After doing some local testing and looking through the source code, I think I understand how it works.

I tested it locally with a simple workflow that looks like this:

class TimeSkipWorkflowImpl : TimeSkipWorkflow {
  private val logger = wfLogger()

  private var cond: Boolean = false

  override fun start() {
    logger.info("Starting, awaiting up to 1 day for cond")
    val awaitResult = Workflow.await(1.days.toJavaDuration()) { cond }
    logger.info("Await done, cond = $cond, awaitResult = $awaitResult")
  }

  override fun setCond() {
    cond = true
  }

And I see that when I execute the workflow, it blocks at the Workflow.await until I either do one of two things:

  1. I do TestEnvironment.sleep for more than 1 day to trigger the timeout, OR
  2. I send the setCond signal, OR
  3. I request a result from the workflow.

The first and second behavior makes perfect sense for testing. The third behavior was surprising to me, but also makes sense for testing, and is consistent with the statement:

It skips the time automatically when the workflow under test is blocked.

Looking at the code, I see that the test service has a “time locking counter”. This counter allows the test code to switch between moving time forward “normally” (real-time pace), or to skip time.

The test workflow starts out with time skipping locked/disabled.

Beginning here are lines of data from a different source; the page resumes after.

(* ===== verification/Prelude.v ===== *)
(** * The IPCF shared-memory driver: a verification library

    The program is the inter-platform communication framework driver of
    src/: two cores of a system on chip exchange messages through two blocks of
    shared memory, one written by each, and an inter-core interrupt.  The
    driver is a stack of four layers, and the library follows it.

    ** The program and its model

    - _Dual-ring queues_ (src/ipc-queue.h, src/ipc-queue.c).  A ring per
      direction, the index of the consumer kept in the consumer's own ring, so
      that each end writes its own block only.  [Queue] translates the file;
      [Memory] is the byte-addressed shared memory it works on.  [QueueSteps]
      resolves push, pop and initialisation into single loads and stores, over
      the programs and threads of [Atomic]; run without interruption they are
      the functions of [Queue].
    - _The driver core_ (src/ipc-shm.c, src/ipc-shm.h, src/ipc-types.h).
      Instances, managed channels (pools of buffers whose descriptors travel
      through queues), unmanaged channels (one block of memory and a counter),
      initialisation, transmission, the receive loops.  [Types] has the
      configuration structures, [World] the private data and the state
      ([w_mem], [w_priv], [w_plat]), [Shm] one definition per function.
      [ChannelSteps] has the calls on a managed channel once more, as programs
      that load words and operate on queues ([Clients]), [UnmanagedSteps] the calls
      on an unmanaged channel as programs of single accesses; [ChannelCalls] shows
      that without interruption they are the functions of [Shm].
    - _Interrupt hardware_ (src/hw).  [Mscm] has C structure layout, register
      access and the interface [HwOps] of src/hw/ipc-hw.h; [Router] the code the
      files of S32gen1 and S32g3xx share; [S32gen1], [S32g3xx], [S32r47] and
      [S32v234] the tables and functions of each platform file.
    - _Operating system layers_.  [KernelOs] is src/os_kernel/ipc-os.c,
      [XenOs] is src/os_kernel/ipc-xen.c, [UioModule] is the kernel half of
      the user-space build, src/os_kernel/ipc-uio.c, and [UserOs] its user
      half, src/os_uio/ipc-os.c.
    - _Sample applications_ (src/sample, src/sample_user, src/sample_multi_instance,
      src/sample_multi_instance_user, src/sample_xen).  Each sends numbered
      messages to a peer that echoes them.  [Sample], [UserSample],
      [MultiSample], [MultiUserSample], [XenSample] and [XenDom0less] translate
      the six programs, one definition per function; [SampleLib] is what they
      use of C strings and number formats.  Their configurations, a file per
      system on chip, are the data of [CfgSample], [CfgSampleUser], [CfgMulti],
      [CfgMultiUser] and [CfgXen].

    The layers meet at interfaces that are type classes.  [World.Platform] is
    what ipc-shm.c calls (the functions of ipc-hw.h and ipc-os.h) and
    [World.PlatformLaws] what its theorems use of them: the base addresses are
    stable and the interrupt functions return without touching shared memory.
    [World.App] is the application, that is the receive callbacks, about which
    nothing is assumed in general.  [Mscm.HwOps] and [Mscm.HwOpsLaws] play the
    same part between an operating system layer and a platform file.
    [KernelSpec], [OsSpec] and [UserSpec] discharge [PlatformLaws] for the kernel, the
    Xen and the user-space build, [HwSpec] discharges [HwOpsLaws] for S32gen1, S32g3xx and
    S32R47.  Services of Linux and of POSIX are not code of the repository: they
    are the operations of the classes [KernelOs.Kernel], [UioModule.UioKernel]
    and [UserOs.Posix], for the samples [SampleEnv.SampleKernel], [SampleWait],
    [SamplePosix] and [SamplePosixWait], and the laws a theorem needs of them ([KernelRes.KernelLaws],
    [BusLaws], [PosixLaws], [UserRes.PosixResources], [UioLife.UioResources], ...) are separate classes with instances for the
    simulated kernels of [System], [SampleSystem] and [WitnessOs].

    ** Conventions

    A C function over a state [S] is a computation [M S A]: it returns a value
    and a new state, or [Fault], which stands for undefined behaviour (an
    unmapped address, NULL included, an index outside an array, a division by
    zero, a call through a null function pointer).  Error codes are values.
    Integers are [Z] with the wrap-around of their C type written out ([u8],
    [u16], [u32], [u64], [i8], [i32]); pointers and [uintptr_t] are 64-bit
    addresses.  A pointer parameter the code compares with NULL is an [option]
    or an address compared with [NULL]; an out parameter is part of the result.
    Functions of a file keep their names; a loop or a group of error labels that
    becomes a definition of its own is named after what it does and quotes its
    place in the source.

    Loops.  [cfor n i body] runs [body] for [i], [i+1], ... [n] times with an
    early exit, which is a C [for] with a constant or loaded bound.  Loops
    without such a bound take fuel: [Shm.managed_rx_loop] the budget (each turn
    counts one message or leaves), [Shm.rx_rounds] the budget and one more (each
    round but the last does some work), [UioModule.mmap_pages] the number of
    pages, [UserOs.softirq_drain] a parameter.  [ipc_shm_rx_terminates],
    [ipc_cdev_mmap_pages] and [softirq_drain_terminates] prove the fuel enough.
    In the samples, scans of a string take one turn per mapped byte
    ([SampleLib.scan_fuel_enough]: a longer scan has left the mapped memory), the
    demos one turn per message ([DemoLoop.message_loop_sends]) and at most 256
    channels (the number comes from a [uint8_t]), the copy loops one turn per byte
    ([ipc_memcpy_is_memcpy]); loops that wait for another activity are followed
    for [spin] turns, a parameter, with [meanwhile] for what the rest of the
    system does in a turn.

    ** What the theorems show

    - [QueueSpec] (C1, C6, C7, C10): a well-formed queue is a pair of bounded
      FIFOs, for one call and for every sequence of calls of both ends; each end
      writes its own ring only, whatever is in memory; start-up handshake and restart,
      after which a channel queue is empty and a pool queue full; corrupted indexes are
      refused by both operations, a missing sentinel by popping.
    - [Linear], [QueueOrder] (C2, C3, C5): the queue under concurrent use.  Each
      end has a thread that pushes and one that pops, their accesses interleaved
      in any way; a rely and a guarantee per role give a simulation by two FIFOs
      with atomic operations, hence linearizability, order of delivery at every
      moment of an execution, and wait-freedom.
    - [Clients], [ChannelProto], [Concurrent], [ChannelCalls] (C4, C14, C17): a
      managed channel under concurrent use.  [Clients] lifts linearizability from
      one queue to programs over several; [ChannelProto] says which thread may do
      what with which queue and that each call keeps to it; [Concurrent] shows by
      an invariant over all interleavings of the four calls of both ends that no
      call faults, that sending and releasing never fail and that every buffer is
      in exactly one place at every moment; [ChannelCalls] bounds the accesses of
      a call (at most four pools, 13 accesses per operation on a queue of 8-byte
      descriptors) and relates the calls to those of [Shm].
    - [Hostile] (C15): nothing is assumed of the other core, which may store anything
      anywhere between two accesses of a call.  A call on a managed channel still
      makes a bounded number of accesses, all to mapped memory, writes its own rings
      only and keeps buffers inside the halves; the one exception is the pool number
      of a received descriptor ([WitnessChannel.forged_pool_number]).
    - [UnmanagedConc] (C16): an unmanaged channel under concurrent use.  On each end one
      thread sends and one receives, access by access; the channel is a pair of
      counters with atomic operations.  The simulation gives the results, and
      counting over the executions of the counters what a client can rely on: no
      more callbacks than transmissions, none lost short of 2^32 of them.
    - [StartRace] (C8): both ends initialise a queue at once.  From a memory
      without marks every interleaving ends well;
      [QueueWitness.simultaneous_restarts_redeliver] is an interleaving of two
      restarts over the marks of an earlier run that does not.
    - [Restart] (C9): one end restarts in the middle of traffic, access by access.
      While the other end only sends, the restart is one atomic clearing of both
      directions; [QueueWitness.restart_during_reception_redelivers] is a restart
      while the other end receives, and it is not.
    - [Traffic], [Delivery], [Ownership] (C11 to C13, C18): what sending and
      acquiring do on a managed channel over any platform that satisfies
      [PlatformLaws]; a message reaches the callback of the peer with address,
      size and payload; sequences of calls of the two ends on their own worlds, with
      receive callbacks that call the driver themselves, account for every buffer of
      both ends exactly once, and no queue overflows.
    - [Boot], [Startup], [Instance], [InstanceSpec], [AllInstances] (C19 to C21):
      start-up of an instance with all its channels, of its two ends one after
      the other, which reaches the states the invariants of [Ownership] and
      [Concurrent] start from, and of all instances of a configuration.
    - [RxLoop] (C22, C23): the receive loops end, the work of [ipc_shm_rx] is
      bounded by its budget, every call refuses an unused instance;
      acquiring a buffer of a pool, sending and polling refuse a remote that is not
      ready.
    - [Unmanaged] (C24): without interruption, a transmission bumps the counter and is
      noticed by the peer exactly once.
    - [Init] (C25): life cycle of an instance, refusal of bad
      configurations, exactness of the check of a channel's pools.
    - [HwSpec] (C26 to C28): register layouts and the registers the driver functions
      access against the documented offsets; which configurations initialisation
      accepts, and its register accesses ([HwTrace]); the register a sender raises is
      the one the receiver acknowledges.
    - [KernelSpec] (C29): the transmit path down to the register write.
    - [Resources], [KernelRes], [KernelLife] (C30): initialisation and release of the kernel layer as
      triples over the services of the kernel, and the resources the layer holds
      over every sequence of both: memory regions, and interrupt lines that several
      instances share.  [WitnessOs.refused_line_never_requested] is the case the
      theorem excludes when it says that every line in use is requested.
    - [OsSpec] (C31): polling in all three operating system layers; [PlatformLaws] for
      the Xen layer.
    - [UioSpec] (C32, C34): one owner of a UIO device at most under every
      interleaving of the atomic operations of open and release; page mapping.
      [UioLife] (C33): what the UIO module holds from probe to remove, its character
      device and a UIO device per enabled instance with an interrupt, over every
      sequence of requests up to an initialisation after which tables and devices
      disagree ([UioLife.slip]); [WitnessOs.Uio.free_without_device] and
      [WitnessOs.Uio.probe_succeeds_without_node] are runs of what it singles out.
    - [UserRes], [UserLife] (C35): the same account for the user-space layer, over
      the system calls: mappings, threads and descriptors, the search for the UIO
      device and every error label included.  [UserSpec] has [PlatformLaws] and
      the receive thread of that layer.
      [WitnessOs.User.module_stays_loaded] is a run the account explains.
    - [CfgSpec] (C36): every configuration in the repository is accepted by the
      driver and by the platform it is built for.
    - [CopySpec] (C37), [MessageSpec] (C38): the copy routines of the user-space
      samples are a memory copy; the number written into a message is the number
      read back, within exact limits.
    - [DemoLoop], [DemoSpec] (C39, C40): the demos of the kernel sample
      and of the Xen samples send every message once, in order, and the second
      returns 0 only when all replies are in.  [DemoLoop] has the nest of loops
      all demos share, and that driver calls leave the application's data
      alone.
    - [WitnessOs.failed_init_keeps_mappings] runs an error path that does not do
      what it means to.

    [QueueWitness], [Witness], [WitnessChannel], [WitnessBoot], [WitnessOs] and
    [WitnessSample] apply the theorems to concrete systems.  [System] builds the main one by running [ipc_shm_init] for both
    ends over a simulated S32gen1, so that the hypotheses on well-formed
    channels are met by what the driver itself sets up.  [SampleSystem] loads the
    kernel sample and the Xen sample over it, with an echoing peer; their demos
    run through the whole stack.

    ** What is not modelled

    - Memory barriers and the order in which another core sees the writes of one
      call: memory is sequentially consistent.  The operations of a queue
      and the calls on a managed and on an unmanaged channel interleave access by
      access, the copy of an element byte by byte; the other calls of the driver interleave call by
      call (the claims on the UIO counter, whose code uses atomic operations,
      interleave single operations).  A queue has one pushing and one popping
      thread per end, as the driver's documentation asks for, hence a channel one
      thread per end for each of the four calls, and on an unmanaged channel one thread
      that sends and one that receives (two that send would lose counts: the counter is
      not bumped atomically); a single queue can restart in traffic, the ends of a channel
      start without.
    - What printf makes of a conversion without an argument: the user-space layer
      takes the name of a UIO directory entry as a format; [UserOs.format_alone] leaves
      what follows a percent sign to the environment ([no_argument]).
    - Log messages and the warnings (WARN_ON) of the kernel samples, version
      strings, and licence macros.
    - The firmware of the remote core the samples talk to, which is not in the
      repository.
    - Signals that arrive in the middle of a function of the user-space samples:
      the handlers are functions, what waiting lets happen is a parameter.
    - The tasklet and thread schedulers: softirq, hardirq and the receive thread
      are functions; which of them runs when is up to the kernel.

    ** Plan

    Next: the restart of a whole channel, pools included, access by access; the demos
    of the other samples over [DemoLoop]; what unloading a sample leaves in the shared
    memory; what the Xen layer holds after a failed initialisation. *)

From stdpp Require Export base list list_numbers gmap numbers tactics.
From Stdlib Require Export ZArith Lia.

The workflow will therefore proceed at real-time, allowing the first and second behaviors above to work as expected.

However, when behavior three is run, the test environment has explicit logic to decrement the “time locking counter”, which unlocks/activates time skipping and allows the await to complete/timeout. Once the result has been obtained, the test environment increments the counter and therefore locks/deactivates time skipping again.

The fact that it is a counter allows multiple test threads to do this safely.

And of course time skipping can be disabled in the TestWorkflowEnvironment via setting useTimeskipping in the TestEnvironmentOptions to false. This simply increments the counter on environment startup so that time skipping never unlocks/activates.

Useful code references:

All the calls to unlock time skipping are from calls to get a result from the workflow. All the calls to lock time skipping are after the result has been obtained.